I wrote previously that Beloved was essentially my introduction to the horrors of American slavery and to
the complexities of American history and racism in America. I read it in my second year in the United States, while taking AP American History in 11th grade high school.
Written in 1987, it won author Toni Morrison the Nobel Prize in Literature in 1993. It’s a novel set in rural Ohio several years after the Civil War which tells the story of Sethe, an ex-slave, her daughter Denver, her lover Paul D who was a fellow slave on a Kentucky plantation called “Sweet Home”, and the house at 124 Bluestone Road which is haunted by her deceased baby daughter whose grave’s headstone reads “Beloved”. After Paul D exorcises the house a young woman who goes by the name Beloved and who seemingly embodies the spirit of the deceased daughter shows up and affects each of their lives in different ways.
It is one of those novels that weaves back and forth piecing together
flashbacks, “rememory”, and nightmares. Thus, it’s
quite tedious to read. In addition, its topics are disturbing and haunting making for a very emotional book.
It is a story inspired by the life of Margaret Garner a fugitive slave woman who kills her own daughter rather than allow her to be returned to slavery when they are caught by U.S. Marshals acting under the Fugitive Slave Act of 1850.
Toni Morrison
dedicates the book to “Sixty Million and more”, the nameless, sixty million and more people who became victims of
slavery and the Middle Passage. Reading it again after more than twenty years living in the United States as a Black woman, it conjures up so many different emotions now. For Sethe, slavery meant that nothing was hers, not even her babies milk. I cannot imagine that.
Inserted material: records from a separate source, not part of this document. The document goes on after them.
(** C10.  The thresholds path is not probed: with a report that is there
    and no thresholds file, the script probes the report path, reads the
    report, tries to read the thresholds and ends by the uncaught
    [FileNotFoundError]; it prints nothing and chooses no exit status. *)
Theorem missing_thresholds_file_is_uncaught
        (fs : filesystem) (name benchmark_path thresholds_path : string)
        (report : json) :
  fs benchmark_path = Regular (Wellformed report) ->
  fs thresholds_path = Absent ->
  run fs [name; benchmark_path; thresholds_path] =
  ([Probe benchmark_path; Read benchmark_path; Read thresholds_path],
   Traceback FileNotFoundError).
Proof.
  intros Hb Ht. unfold run, main.
  cbn [List.length Nat.eqb negb nth].
  unfold path_exists, read_text, json_loads, sbind, emit, sret, eval.
  rewrite Hb, Ht. reflexivity.
Qed.

(** The same invocation with a report that does not parse: the parse
    failure of line 17 comes before the thresholds file is tried. *)
Lemma malformed_report_comes_first
      (fs : filesystem) (name benchmark_path thresholds_path : string) :
  fs benchmark_path = Regular Malformed ->
  run fs [name; benchmark_path; thresholds_path] =
  ([Probe benchmark_path; Read benchmark_path], Traceback JSONDecodeError).
Proof.
  intros Hb. unfold run, main.
  cbn [List.length Nat.eqb negb nth].
  unfold path_exists, read_text, json_loads, sbind, emit, sret, eval.
  rewrite Hb. reflexivity.
Qed.

(** X17.  Lines 13-15: a report path that names nothing makes the script
    print "Benchmark report not found: <path>" and exit with status 2,
    having probed that path and touched nothing else: no file is read and
    the thresholds path is not looked at. *)
Lemma missing_report_is_data_error
      (fs : filesystem) (name benchmark_path thresholds_path : string) :
  fs benchmark_path = Absent ->
  run fs [name; benchmark_path; thresholds_path] =
  ([Probe benchmark_path;
    Print [Text "Benchmark report not found: "; OfPath benchmark_path]],
   Exit 2).
Proof.
  intros Hb. unfold run, main.
  cbn [List.length Nat.eqb negb nth].
  unfold path_exists, read_text, json_loads, sbind, emit, sret, eval.
  rewrite Hb. reflexivity.
Qed.

(** C6.  A report whose entry sequence is empty (or absent, which [get]
    turns into the empty one) makes the script print
    "No benchmark entries found" and exit with status 2, whatever the
    thresholds are and before anything is computed from either. *)
Theorem empty_report_is_data_error
        (fs : filesystem) (argv : list string) (report thresholds : json) :
  given fs argv report thresholds ->
  py_get report "benchmarks" (JList []) = ok (JList []) ->
  printed fs argv = [[Text "No benchmark entries found"]] /\
  ended fs argv = Exit 2.
Proof.
  intros [name [bp [tp [-> [Hb Ht]]]]] Hget.
  unfold printed, ended. rewrite (run_given _ _ _ _ _ _ Hb Ht).
  unfold check, sbind, eval. rewrite Hget. now split.
Qed.

(** C4.  When the loop completes and has left [frame_p95] or
    [recompose_p95] undefined, the script prints
    "Missing required metrics (frameDurationCpuMs or compose:recompose)"
    and exits with status 2, whatever the thresholds are: they are not
    looked at. *)
Theorem missing_metrics_is_data_error
        (fs : filesystem) (argv : list string) (report thresholds : json)
        (frame_p95 recompose_p95 : option num) :
  given fs argv report thresholds ->
  measures report frame_p95 recompose_p95 ->
  frame_p95 = None \/ recompose_p95 = None ->
  printed fs argv =
    [[Text "Missing required metrics (frameDurationCpuMs or compose:recompose)"]] /\
  ended fs argv = Exit 2.
Proof.
  intros [name [bp [tp [-> [Hb Ht]]]]] Hmeasures Hnone.
  unfold printed, ended. rewrite (run_given _ _ _ _ _ _ Hb Ht).
  rewrite (check_measures _ thresholds _ _ _ Hmeasures).
  destruct Hnone as [-> | ->]; [|destruct frame_p95]; now split.
Qed.

(** ** The comparisons *)

Lemma run_compare (fs : filesystem) (argv : list string) (report thresholds : json)
      (f r : num) :
  given fs argv report thresholds ->
  measures report (Some f) (Some r) ->
  exists tr, stdout tr = [] /\
             run fs argv = finish (compare_thresholds f r thresholds tr).
Proof.
  intros [name [bp [tp [-> [Hb Ht]]]]] Hmeasures.
  exists [Probe bp; Read bp; Read tp]. split; [reflexivity|].
  rewrite (run_given _ _ _ _ _ _ Hb Ht).
  now rewrite (check_measures _ thresholds _ _ _ Hmeasures).
Qed.

(** C2.  With both values defined, a [frame_p95] above its threshold makes
    the script print "Frame-time regression detected" after the two values
    and exit with status 1, whatever [recompose_p95] and its threshold are;
    failing that, a [recompose_p95] above its threshold makes it print
    "Recomposition-count regression detected" and exit with status 1. *)
Theorem frame_check_precedes_recomposition_check
        (fs : filesystem) (argv : list string) (report thresholds : json)
        (frame_p95 recompose_p95 : num) :
  given fs argv report thresholds ->
  measures report (Some frame_p95) (Some recompose_p95) ->
  (exceeds frame_p95 thresholds "frameDurationCpuMsP95" = ok true ->
   printed fs argv =
     values_lines frame_p95 recompose_p95 ++ [[Text "Frame-time regression detected"]] /\
   ended fs argv = Exit 1) /\
  (exceeds frame_p95 thresholds "frameDurationCpuMsP95" = ok false ->
   exceeds recompose_p95 thresholds "recompositionCountP95" = ok true ->
   printed fs argv =
     values_lines frame_p95 recompose_p95 ++
     [[Text "Recomposition-count regression detected"]] /\
   ended fs argv = Exit 1).
Proof.
  intros Hgiven Hmeasures.
  destruct (run_compare _ _ _ _ _ _ Hgiven Hmeasures) as [tr [Hquiet Hrun]].
  unfold printed, ended. rewrite Hrun. split.
  - intros Hf. rewrite (compare_thresholds_frame _ _ _ _ Hf).
    cbn [finish fst snd]. rewrite stdout_app, Hquiet, stdout_prints. now split.
  - intros Hf Hr. rewrite (compare_thresholds_recompose _ _ _ _ Hf Hr).
    cbn [finish fst snd]. rewrite stdout_app, Hquiet, stdout_prints. now split.
Qed.

(** C5.  With both values defined and neither above its threshold, the
    script prints [frameDurationCpuMs P95 = <value>], then
    [recomposition P95 = <value>], then "Performance gate passed", and
    ends with status 0. *)
Theorem within_thresholds_passes
        (fs : filesystem) (argv : list string) (report thresholds : json)
        (frame_p95 recompose_p95 : num) :
  given fs argv report thresholds ->
  measures report (Some frame_p95) (Some recompose_p95) ->
  exceeds frame_p95 thresholds "frameDurationCpuMsP95" = ok false ->
  exceeds recompose_p95 thresholds "recompositionCountP95" = ok false ->
  printed fs argv =
    [[Text "frameDurationCpuMs P95 = "; OfNum frame_p95];
     [Text "recomposition P95 = "; OfNum recompose_p95];
     [Text "Performance gate passed"]] /\
  ended fs argv = Exit 0.
Proof.
  intros Hgiven Hmeasures Hf Hr.
  destruct (run_compare _ _ _ _ _ _ Hgiven Hmeasures) as [tr [Hquiet Hrun]].
  unfold printed, ended. rewrite Hrun.
  rewrite (compare_thresholds_pass _ _ _ _ Hf Hr).
  cbn [finish fst snd]. rewrite stdout_app, Hquiet, stdout_prints. now split.
Qed.

(** C9.  The comparisons are strict: with both values equal to their
    thresholds no regression is reported; the script prints the two values
    and "Performance gate passed", and ends with status 0. *)
Theorem equal_to_thresholds_passes
        (fs : filesystem) (argv : list string) (report thresholds : json)
        (frame_p95 recompose_p95 : num) :
  given fs argv report thresholds ->
  measures report (Some frame_p95) (Some recompose_p95) ->
  equals frame_p95 thresholds "frameDurationCpuMsP95" ->
  equals recompose_p95 thresholds "recompositionCountP95" ->
  printed fs argv =
    values_lines frame_p95 recompose_p95 ++ [[Text "Performance gate passed"]] /\
  ended fs argv = Exit 0.
Proof.
  intros Hgiven Hmeasures Hf Hr.
  apply equals_not_exceeds in Hf. apply equals_not_exceeds in Hr.
  destruct (run_compare _ _ _ _ _ _ Hgiven Hmeasures) as [tr [Hquiet Hrun]].
  unfold printed, ended. rewrite Hrun.
  rewrite (compare_thresholds_pass _ _ _ _ Hf Hr).
  cbn [finish fst snd]. rewrite stdout_app, Hquiet, stdout_prints. now split.
Qed.

(** * More of the script's behaviour *)

(** ** The loop completes exactly on well-shaped entries *)

Lemma rbind_ok {A B : Type} (m : result A) (k : A -> result B) (b : B) :
  rbind m k = ok b -> exists a, m = ok a /\ k a = ok b.
Proof. destruct m as [e | a]; [discriminate|]. intros H. now exists a. Qed.

Lemma scan_entry_has_metrics (entry : json) (st st' : option num * option num) :
  scan_entry st entry = ok st' -> has_metrics entry.
Proof.
  destruct st as [f r]. unfold scan_entry, has_metrics.
  destruct (py_get entry "metrics" (JDict [])) as [e | metrics]; [discriminate|].
  destruct metrics as [ | b | z | x | s | l | d]; try discriminate.
  intros _. now exists d.
Qed.

Lemma accumulate_ok_samples (metrics : list json) :
  forall acc acc', accumulate acc metrics = ok acc' ->
                   Forall (fun m => exists x, p95_of m = ok x) metrics.
Proof.
  induction metrics as [ | m rest IH]; intros acc acc' Hrun; [constructor|].
  cbn [accumulate] in Hrun. apply rbind_ok in Hrun. destruct Hrun as [a [Hm Hrest]].
  unfold bump in Hm. apply rbind_ok in Hm. destruct Hm as [x [Hx _]].
  constructor; [now exists x | now apply (IH a acc')].
Qed.

(** The loop over the entries is the two accumulations, as soon as every
    entry has its metrics. *)
Lemma scan_from_iff (entries : list json) :
  forall frame recompose frame' recompose',
    scan_from (frame, recompose) entries = ok (frame', recompose') <->
    Forall has_metrics entries /\
    accumulate frame (frame_metrics entries) = ok frame' /\
    accumulate recompose (recompose_metrics entries) = ok recompose'.
Proof.
  induction entries as [ | entry rest IH]; intros frame recompose frame' recompose'.
  - cbn [scan_from frame_metrics recompose_metrics flat_map accumulate]. split.
    + intros [= <- <-]. now repeat split.
    + intros [_ [[= <-] [= <-]]]. reflexivity.
  - cbn [scan_from]. unfold frame_metrics, recompose_metrics. cbn [flat_map].
    fold (frame_metrics rest). fold (recompose_metrics rest).
    rewrite !accumulate_app. split.
    + intros Hrun. apply rbind_ok in Hrun. destruct Hrun as [[f1 r1] [Hentry Hrest]].
      pose proof (scan_entry_has_metrics _ _ _ Hentry) as Hm.
      destruct (scan_entry_accumulate _ _ _ _ _ Hentry) as [Hf Hr].
      apply IH in Hrest. destruct Hrest as [Hall [Hf' Hr']].
      rewrite Hf, Hr. cbv beta iota delta [rbind ok]. now repeat split; try constructor.
    + intros [Hall [Hf Hr]]. inversion Hall as [ | ? ? [d Hd] Hall']; subst.
      apply rbind_ok in Hf. destruct Hf as [f1 [Hf1 Hf]].
      apply rbind_ok in Hr. destruct Hr as [r1 [Hr1 Hr]].
      rewrite (scan_entry_eq entry d _ _ Hd), Hf1, Hr1.
      cbv beta iota delta [rbind ok]. apply IH. now repeat split.
Qed.

Lemma scan_ok_well_shaped (entries : list json) (frame_p95 recompose_p95 : option num) :
  scan entries = ok (frame_p95, recompose_p95) -> Forall well_shaped entries.
Proof.
  intros Hscan. apply scan_from_iff in Hscan.
  destruct Hscan as [Hall [Hf Hr]].
  apply accumulate_ok_samples in Hf. apply accumulate_ok_samples in Hr.
  unfold frame_metrics in Hf. unfold recompose_metrics in Hr.
  rewrite Forall_flat_map in Hf, Hr.
  rewrite Forall_forall in *. intros entry Hin. split; [now apply Hall|].
  apply Forall_app. split; [now apply Hf | now apply Hr].
Qed.

(** X1.  The loop over the entries completes, whatever the values it
    leaves, exactly when every entry is well shaped: a mapping, with
    metrics that are a mapping, whose frame mapping and recomposition
    mappings have a P95 that [float] accepts.  Nothing else in an entry can
    make it raise. *)
Theorem scan_completes_iff (entries : list json) :
  (exists frame_p95 recompose_p95, scan entries = ok (frame_p95, recompose_p95)) <->
  Forall well_shaped entries.
Proof.
  split.
  - intros [f [r Hscan]]. now apply (scan_ok_well_shaped entries f r).
  - intros Hshape. destruct (scan_from_completes entries Hshape (None, None)) as [[f r] H].
    now exists f, r.
Qed.

(** ** The values the loop leaves *)

(** X2.  A derived value that is defined is the int 0 or a float above
    zero: the loop never leaves a negative number, a NaN or a float zero in
    either variable. *)
Theorem derived_values_floor_or_positive
        (entries : list json) (frame_p95 recompose_p95 : option num) :
  scan entries = ok (frame_p95, recompose_p95) ->
  (forall n, frame_p95 = Some n -> floor_or_positive n) /\
  (forall n, recompose_p95 = Some n -> floor_or_positive n).
Proof.
  intros Hscan. apply scan_from_accumulate in Hscan. destruct Hscan as [Hf Hr].
  destruct (accumulate_settled _ _ _ [] settled_start Hf) as [xs [_ [_ Hfp]]].
  destruct (accumulate_settled _ _ _ [] settled_start Hr) as [ys [_ [_ Hrp]]].
  split; intros n ->; assumption.
Qed.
But the character I was most drawn to this time around that I don’t recall even noticing with my first reading was Sixo, another of the Sweet Home Men who is very observant and probably is the most intelligent of the lot. Sixo is a slave captured in Africa who has a strong sense of identity and rejects all things white America. He tells time his own way thus he “never got it right” which we see when he miscalculates the time for a rendezvous with the Thirty-Mile woman. He has deep respect for nature calling a particular tree “Brother” and communicating with the wind to allow for his lost lover to find him at their rendezvous spot. He refuses to speak English anymore “because there’s no future in it” realizing that reading and writing will enslave his mind by imbuing white American cultural values that would make him “forget things he shouldn’t”. Sixo sees no future of acceptance by America of people like himself, Black men, thus sees no reason to conform to their cultural norms. Sixo’s theme is one of the violence experienced by Black American men and the criminalization of their everyday activities as subordinates of the dominant white American hegemonic masculine establishment which continues to this day to negatively define Black men, as evident in the multiple incidences of unarmed Black men being harrassed and killed by police throughout the country today.